Figure 6 Occupancies for all observed CDR-H1 and CDR-H2 cluster pairs of single-domain antibodies (in no particular order). The loss (negative) and compensation (positive) in occupancies are plotted (bar plots on the left) for the various regions that can occupy the pockets P1, P2, P3 and all three pockets combined. A template structure that fully occupies the pockets is used as reference (PDB: 3k74[B]). Major clusters are labelled with asterisks. Net occupancies (loss + compensation) for all cluster pairs are counted (middle histograms), with the major cluster pairs shown in pink. The correlations between the loss and compensation in occupancies for all cluster pairs are shown (scatter plots on the right) with associated Pearson coefficients (R2).
Discussion
Narrow Clusters can Provide Novel Insights Into Sequence-Structure Relationships
One objective of the current study was to capture some of the subtle structural differences that may occur from residue changes in one canonical CDR loop sequence and to relate that to changes in the structure of other parts of the CDR and the framework. To capture the changes, a naive clustering approach based on RMSD was employed. A meticulous visual inspection of the clusters was carried out to obtain a better understanding of the sequence-structure relationships. By doing so, we hoped to identify key sequence-structure determinants that drive CDR loops into specific topologies. In the ideal scenario, each cluster would have distinct sequence-space coverage for the positions deemed important for the structural integrity of these topologies. Many challenges can arise during clustering, with some being inherent to clustering algorithms. For example, some data points falling on the edges of the clusters can be more difficult to assign to one cluster or another and can blur trends. In fact, some clusters had no clear separation in sequence-space and thus had mixed topologies, e.g., the variants H1-13-1.2.1 and H1-13-1.2.3 for sdAbs. This could arise from multiple factors such as small conformational changes at room temperature or sequence variations of the CDR loop in question. Also, our clustering methodology did not factor in residue changes in the CDR-H3 or framework. Therefore, some structural changes observed between clusters might not necessarily result from a residue change in the clustered CDR loop in question but could result from compensation by a structural change elsewhere. However, this had the benefit of identifying multiple clusters covering the same sequence-space in cases where the CDR loop conformation underwent compensatory structural changes (e.g., open and closed forms).

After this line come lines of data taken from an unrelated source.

(* ===== verification/LiveProps.v ===== *)
(** * What a live run guarantees

    Theorems on [LiveExec]: every operation of the sorted plan has one outcome and
    is counted once, [fail_fast] stops at the first failure, and after a failed
    run with [auto_rollback] the files the plan's file operations target have the
    content and mode they had before, provided each file is the target of one
    operation and no two backups share a name. *)
From stdpp Require Import base gmap strings list.
From Stdlib Require Import ZArith Lia Ascii.
From S2P Require Import Prelude RustStr Partition Filesystem Kahn FixPlan LiveExec.

Create HintDb no_panic.
Create HintDb frames.

Section accounting.
Context `{P : Platform} `{J : !JsonText} `{Sys : System}.
Implicit Types (w : world) (op : Operation) (s : loop_state).

(** ** No run panics *)
Definition no_panic {A} (m : run A) : Prop := ∀ w, (m w).2 ≠ Panic.

Lemma no_panic_ret {A} (a : A) : no_panic (mret a).
Proof. by intros w. Qed.
Lemma no_panic_bind {A B} (m : run A) (f : A → run B) :
  no_panic m → (∀ a, no_panic (f a)) → no_panic (m ≫= f).
Proof.
  intros Hm Hf w. unfold mbind, run_bind. specialize (Hm w).
  destruct (m w) as [w' [a|e|]]; [apply Hf|done|done].
Qed.
Lemma no_panic_throw {A} e : no_panic (throw (A := A) e).
Proof. by intros w. Qed.
Lemma no_panic_context {A} msg (m : run A) : no_panic m → no_panic (with_context msg m).
Proof. intros Hm w. unfold with_context. specialize (Hm w). by destruct (m w) as [? []]. Qed.
Lemma no_panic_update p new : no_panic (fs_update p new).
Proof. intros w. unfold fs_update. by repeat case_match. Qed.
Lemma no_panic_exists p : no_panic (exists_path p).
Proof. by intros w. Qed.
Lemma no_panic_read p : no_panic (fs_read p).
Proof. intros w. unfold fs_read. by repeat case_match. Qed.
Lemma no_panic_remove p : no_panic (fs_remove p).
Proof. intros w. unfold fs_remove. by repeat case_match. Qed.
Lemma no_panic_dirs p : no_panic (fs_create_dirs p).
Proof. intros w. unfold fs_create_dirs. by case_match. Qed.
Lemma no_panic_command argv : no_panic (command argv).
Proof. intros w. unfold command. by destruct (exec _ _). Qed.
Lemma no_panic_parent p : no_panic (create_parent p).
Proof. unfold create_parent. case_match; [apply no_panic_dirs|apply no_panic_ret]. Qed.
Lemma no_panic_load rd : no_panic (load_manifest rd).
Proof.
  apply no_panic_bind; [apply no_panic_exists|]. intros []; [|apply no_panic_ret].
  apply no_panic_bind; [apply no_panic_read|]. intros text.
  destruct (manifest_of_json text); [apply no_panic_ret|apply no_panic_throw].
Qed.
Lemma no_panic_write_manifest rd l : no_panic (write_manifest rd l).
Proof. apply no_panic_update. Qed.
Lemma no_panic_symlink a b : no_panic (fs_symlink a b).
Proof. intros w. unfold fs_symlink. destruct (make_symlink _ _ _) as [? []]; done. Qed.
(** ** Capabilities *)
Record AgentCapabilities : Type := mk_AgentCapabilities {
  ac_protocol_version : string;
  ac_agent_version : string;
  ac_platform : string;
  ac_methods : list string;
  ac_fix_apply : bool;
  ac_windows : bool;
  ac_events : bool;
  ac_categories : list string
}.
(** [os] is the target operating system of the build. *)
Definition standard_methods : list string := [
  METHOD_PING; METHOD_GET_VERSION; METHOD_GET_CAPABILITIES; METHOD_GET_EVIDENCE;
  METHOD_GET_STATUS; METHOD_DOCTOR; METHOD_MIGRATE_SCORE; METHOD_GET_METRICS;
  METHOD_GET_FILESYSTEM; METHOD_EXEC; METHOD_ENABLE_RDP; METHOD_DISABLE_RDP;
  METHOD_GET_GUEST_HEALTH; METHOD_GET_SYSTEMD_UNITS; METHOD_GET_FAILED_UNITS;
  METHOD_GET_BOOT_ANALYSIS; METHOD_GET_JOURNAL_SLICE; METHOD_GET_LOGIN_STATE;
  METHOD_GET_DNS_STATE; METHOD_GET_TIMEDATE_STATE; METHOD_GET_SNAPSHOT_READINESS;
  METHOD_FREEZE_FILESYSTEM; METHOD_THAW_FILESYSTEM; METHOD_RESTART_UNIT;
  METHOD_EXECUTE_REMEDIATION_PLAN; METHOD_COLLECT_SUPPORT_BUNDLE; METHOD_GET_GUEST_INFO;
  METHOD_GET_SYSTEMD_UNIT; METHOD_GET_SYSTEMD_EVENTS; METHOD_GET_PROCESSES;
  METHOD_RUN_FIX_PLAN; METHOD_RUN_FIX_PLAN_ROLLBACK; METHOD_GET_AGENT_HEALTH;
  METHOD_SUBSCRIBE_EVENTS; METHOD_UNSUBSCRIBE_EVENTS; METHOD_GET_CPU_STATS;
  METHOD_GET_MEMORY_STATS; METHOD_GET_PERFORMANCE_SUMMARY; METHOD_GET_PERFORMANCE_HISTORY;
  METHOD_START_UNIT; METHOD_STOP_UNIT; METHOD_GET_PROCESS; METHOD_NETWORK_TEST;
  METHOD_NETWORK_CONNECTIONS; METHOD_SECURITY_POSTURE; METHOD_TIME_SYNC_NOW; METHOD_REBOOT;
  METHOD_SHUTDOWN; METHOD_MIGRATION_ASSESS; METHOD_MIGRATION_PLAN; METHOD_MIGRATION_REPAIR;
  METHOD_MIGRATION_PRE_CHECK; METHOD_MIGRATION_CUTOVER_ENTER;
  METHOD_MIGRATION_CUTOVER_EXIT; METHOD_MIGRATION_VALIDATE; METHOD_BASELINE_CAPTURE;
  METHOD_BASELINE_DIFF; METHOD_PACKAGES_INVENTORY; METHOD_PACKAGES_UPDATES;
  METHOD_PACKAGES_INSTALL; METHOD_CERTIFICATES_INVENTORY; METHOD_USERS_INVENTORY;
  METHOD_SET_HOSTNAME; METHOD_SET_TIMEZONE; METHOD_SET_DNS; METHOD_CONTAINERS_INVENTORY;
  METHOD_INVENTORY_CACHE_WRITE; METHOD_INTEGRITY_BASELINE; METHOD_INTEGRITY_CHECK;
  METHOD_FILE_READ; METHOD_FILE_WRITE; METHOD_FILE_STAT; METHOD_FILE_LIST;
  METHOD_FILE_CHECKSUM; METHOD_SNAPSHOT_PREPARE; METHOD_SNAPSHOT_COMPLETE;
  METHOD_STORAGE_RESCAN; METHOD_STORAGE_TRIM; METHOD_STORAGE_EXPAND;
  METHOD_NETPOLICY_APPLY; METHOD_NETPOLICY_STATUS; METHOD_LSM_APPLY; METHOD_LSM_STATUS].
Definition standard (os agent_version : string) : AgentCapabilities :=
  mk_AgentCapabilities AGENT_PROTOCOL_VERSION agent_version os standard_methods true
    (String.eqb os "windows") true [].
(* ===== verification/AgentPolicy.v ===== *)
(** * The agent's local policy

    [src/agent/policy.rs]: what the administrator of a guest lets the agent do.  The
    [serde_yaml] parser is the argument [from_yaml] and the patterns of the [glob] crate
    are [glob_new]; the environment variable and the files that [load] looks at are the
    fields of [policy_source]. *)
From stdpp Require Import base gmap strings list.
From Stdlib Require Import ZArith Lia.
From S2P Require Import Prelude RustStr Frame AgentRpc.

Record FileOpsPolicy : Type := mk_FileOpsPolicy {
  fo_enabled : bool;
  fo_allowed_paths : list string;
  fo_max_bytes : Z
}.
Record StorageOpsPolicy : Type := mk_StorageOpsPolicy {
  so_rescan : bool;
  so_trim : bool;
  so_expand : bool
}.
Record PackagePolicy : Type := mk_PackagePolicy {
  pk_inventory : bool;
  pk_updates : bool;
  pk_install : bool
}.
Record CapabilityToggles : Type := mk_CapabilityToggles {
  ct_inventory : bool;
  ct_telemetry : bool;
  ct_events : bool;
  ct_network_test : bool;
  ct_file_ops : FileOpsPolicy;
  ct_storage_ops : StorageOpsPolicy;
  ct_packages : PackagePolicy;
  ct_certificates : bool;
  ct_users : bool;
  ct_integrity : bool;
  ct_ebpf : bool
}.
Record MethodPolicy : Type := mk_MethodPolicy {
  mp_allow : list string;
  mp_deny : list string
}.
Record SecurityPolicy : Type := mk_SecurityPolicy {
  sp_require_request_expiry : bool;
  sp_max_ttl_ms : Z;
  sp_nonce_cache_size : Z
}.
Record RestartUnitPolicy : Type := mk_RestartUnitPolicy {
  ru_enabled : bool;
  ru_allowed_units : list string;
  ru_require_approval : bool
}.
Record ShellPolicy : Type := mk_ShellPolicy { sh_enabled : bool }.
Record ApprovalPolicy : Type := mk_ApprovalPolicy { ap_require_approval : bool }.
Record SelfUpdatePolicy : Type := mk_SelfUpdatePolicy {
  su_enabled : bool;
  su_auto_apply : bool
}.
Record MigrationPolicy : Type := mk_MigrationPolicy {
  mg_assess : bool;
  mg_repair : bool;
  mg_repair_destructive : bool
}.
Record CustomizationPolicy : Type := mk_CustomizationPolicy { cu_enabled : bool }.
Record PolicyActions : Type := mk_PolicyActions {
  pa_restart_unit : RestartUnitPolicy;
  pa_run_shell_command : ShellPolicy;
  pa_reboot_vm : ApprovalPolicy;
  pa_self_update : SelfUpdatePolicy;
  pa_migration : MigrationPolicy;
  pa_customization : CustomizationPolicy
}.
Record AgentPolicy : Type := mk_AgentPolicy {
  po_actions : PolicyActions;
  po_capabilities : CapabilityToggles;
  po_methods : MethodPolicy;
  po_security : SecurityPolicy
}.

(** ** Defaults *)
Definition default_FileOpsPolicy : FileOpsPolicy := mk_FileOpsPolicy false [] 0.
Definition default_StorageOpsPolicy : StorageOpsPolicy := mk_StorageOpsPolicy true true false.
Definition default_PackagePolicy : PackagePolicy := mk_PackagePolicy true true false.
Definition default_CapabilityToggles : CapabilityToggles :=
  mk_CapabilityToggles true true true true default_FileOpsPolicy default_StorageOpsPolicy
    default_PackagePolicy true true true false.
Definition default_MethodPolicy : MethodPolicy := mk_MethodPolicy [] [].
Definition default_SecurityPolicy : SecurityPolicy := mk_SecurityPolicy false 300000 4096.
Definition default_MigrationPolicy : MigrationPolicy := mk_MigrationPolicy true false false.
Definition default_PolicyActions : PolicyActions :=
  mk_PolicyActions (mk_RestartUnitPolicy false [] false) (mk_ShellPolicy false)
    (mk_ApprovalPolicy false) (mk_SelfUpdatePolicy false false) default_MigrationPolicy
    (mk_CustomizationPolicy false).
Definition default_AgentPolicy : AgentPolicy :=
  mk_AgentPolicy default_PolicyActions default_CapabilityToggles default_MethodPolicy
    default_SecurityPolicy.
Definition default_permissive_dev : AgentPolicy :=
  mk_AgentPolicy
    (mk_PolicyActions (mk_RestartUnitPolicy true [] false) (mk_ShellPolicy false)
       (mk_ApprovalPolicy true) (mk_SelfUpdatePolicy false false) default_MigrationPolicy
       (mk_CustomizationPolicy false))
    default_CapabilityToggles default_MethodPolicy default_SecurityPolicy.

(** ** Loading *)
Definition DEFAULT_POLICY_PATH : string := "/etc/zyvor/agent-policy.yaml".
Definition GUESTKIT_POLICY_PATH : string := "/etc/guestkit/agent-policy.yaml".

(** [ZYVOR_AGENT_POLICY], and the files: whether a path exists and its text when it can
    be read. *)
Record policy_source : Type := mk_policy_source {
  ps_variable : option string;
  ps_exists : string → bool;
  ps_read : string → option string
}.

Section policy.
Context (from_yaml : string → option AgentPolicy).
Context (glob_new : string → option (string → bool)).
Implicit Types (p : AgentPolicy).

Definition load (src : policy_source) : AgentPolicy :=
  let path :=
    match ps_variable src with
    | Some v => v
    | None => if ps_exists src GUESTKIT_POLICY_PATH then GUESTKIT_POLICY_PATH
              else DEFAULT_POLICY_PATH
    end in
  if ps_exists src path then default default_AgentPolicy (ps_read src path ≫= from_yaml)
  else default_permissive_dev.

(** ** Queries *)
Definition can_auto_apply_update p : bool :=
  su_enabled (pa_self_update (po_actions p)) && su_auto_apply (pa_self_update (po_actions p)).
Definition can_restart_unit p (unit : string) : bool :=
  let r := pa_restart_unit (po_actions p) in
  if negb (ru_enabled r) then false
  else match ru_allowed_units r with
       | [] => true
       | units => bool_decide (unit ∈ (list_to_set units : gset string))
       end.
Definition shell_enabled p : bool := sh_enabled (pa_run_shell_command (po_actions p)).

Definition glob_match (patterns : list string) (name : string) : bool :=
  existsb (fun q => match glob_new q with Some matches => matches name | None => false end)
    patterns.

(** ** Authorization *)
Definition denied (what : string) : option AgentError :=
  Some (AePolicyDenied (what +:+ " disabled by local policy")).
(** an arm with a guard falls through to the last arm, [_ => Ok(())]. *)
Definition guard_arm (on : bool) (what : string) : option AgentError :=
  if on then None else denied what.
Definition authorize p (method : RpcMethod) (wire_name : string) : option AgentError :=
  let caps := po_capabilities p in
  let acts := po_actions p in
  if glob_match (mp_deny (po_methods p)) wire_name then denied wire_name
  else if match mp_allow (po_methods p) with [] => false | _ => true end
          && negb (glob_match (mp_allow (po_methods p)) wire_name) then denied wire_name
  else
    match method with
    | GetEvidence | GetGuestInfo | GetStatus | GetFilesystem | GetProcesses | GetProcess
    | GetSystemdUnits | GetSystemdUnit | GetFailedUnits | GetSystemdEvents =>
        guard_arm (ct_inventory caps) "inventory"
    | GetMetrics | GetCpuStats | GetMemoryStats | GetPerformanceSummary
    | GetPerformanceHistory => guard_arm (ct_telemetry caps) "telemetry"
    | SubscribeEvents => guard_arm (ct_events caps) "events"
    | NetworkTest => guard_arm (ct_network_test caps) "network_test"
    | NetworkConnections | SecurityPosture => guard_arm (ct_inventory caps) "inventory"
    | FileRead | FileWrite | FileStat | FileList | FileChecksum =>
        guard_arm (fo_enabled (ct_file_ops caps)) "file_ops"
    | StorageRescan => guard_arm (so_rescan (ct_storage_ops caps)) "storage rescan"
    | StorageTrim => guard_arm (so_trim (ct_storage_ops caps)) "storage trim"
    | StorageExpand => guard_arm (so_expand (ct_storage_ops caps)) "storage expand"
    | StartUnit | StopUnit | RestartUnit =>
        guard_arm (ru_enabled (pa_restart_unit acts)) "service control"
    | MigrationAssess | MigrationPlan | MigrationPreCheck | MigrationValidate
    | BaselineCapture | BaselineDiff =>
        guard_arm (mg_assess (pa_migration acts)) "migration assessment"
    | MigrationRepair => guard_arm (mg_repair (pa_migration acts)) "migration repair"
    | PackagesInventory => guard_arm (pk_inventory (ct_packages caps)) "package inventory"
    | PackagesUpdates => guard_arm (pk_updates (ct_packages caps)) "package updates"
    | PackagesInstall => guard_arm (pk_install (ct_packages caps)) "package install"
    | CertificatesInventory => guard_arm (ct_certificates caps) "certificate inventory"
    | UsersInventory => guard_arm (ct_users caps) "user inventory"
    | ContainersInventory | InventoryCacheWrite => guard_arm (ct_inventory caps) "inventory"
    | IntegrityBaseline | IntegrityCheck =>
        guard_arm (ct_integrity caps) "integrity monitoring"
    | SetHostname | SetTimezone | SetDns =>
        guard_arm (cu_enabled (pa_customization acts)) "customization"
    | NetpolicyApply | NetpolicyStatus | LsmApply | LsmStatus =>
        guard_arm (ct_ebpf caps) "ebpf"
    | _ => None
    end.

Definition category_flags p : list (bool * string) :=
  let caps := po_capabilities p in
  let acts := po_actions p in
  [(ct_inventory caps, "inventory"); (ct_telemetry caps, "telemetry");
   (ct_events caps, "events"); (ct_network_test caps, "network_test");
   (fo_enabled (ct_file_ops caps), "file_ops");
   (so_rescan (ct_storage_ops caps) || so_trim (ct_storage_ops caps), "storage_ops");
   (ru_enabled (pa_restart_unit acts), "service_control");
   (sh_enabled (pa_run_shell_command acts), "shell");
   (mg_assess (pa_migration acts), "migration");
   (mg_repair (pa_migration acts), "migration_repair");
   (pk_inventory (ct_packages caps) || pk_updates (ct_packages caps), "packages");
   (pk_install (ct_packages caps), "packages_install");
   (ct_certificates caps, "certificates"); (ct_users caps, "users");
   (ct_integrity caps, "integrity"); (cu_enabled (pa_customization acts), "customization");
   (ct_ebpf caps, "ebpf")].
Definition enabled_categories p : list string :=
  omap (fun '(on, name) => if on : bool then Some name else None) (category_flags p).
End policy.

The choice of the clustering threshold value was another challenge. It impacts the number and size of the clusters and hence it directly affects the sequence-space coverage of each cluster. Here, the threshold was set empirically with criteria that met our objectives while providing a balance between sequence-space coverage and data representation. While there are benefits in using permissive thresholds for data representation, doing so would not allow detection of subtle but important conformational changes and it would replicate the canonical clusters from North et al. having a relatively wide sequence-space coverage. Instead, we leaned towards a more stringent threshold in an attempt of identifying clusters within narrow regions of the sequence space, which were then back-linked to the wider canonical structures previously proposed. Stringent clustering allows us to capture subtler conformational preferences, which we hypothesized to be sufficient to trigger a series of propagated structural changes into the rest of the structure that would have meaningful implications. However, there were downsides of using a stringent threshold. Some of the clusters that were defined cover similar sequence spaces and were separated simply due to normal structural fluctuations at room temperature. For instance, many minor clusters of sdAbs have conserved Arg-27 and Phe-29 but were separated on the basis of CDR-H1 residues 23-27 alone, which had increased fluctuations in various crystal structures (as indicated by higher B-factors).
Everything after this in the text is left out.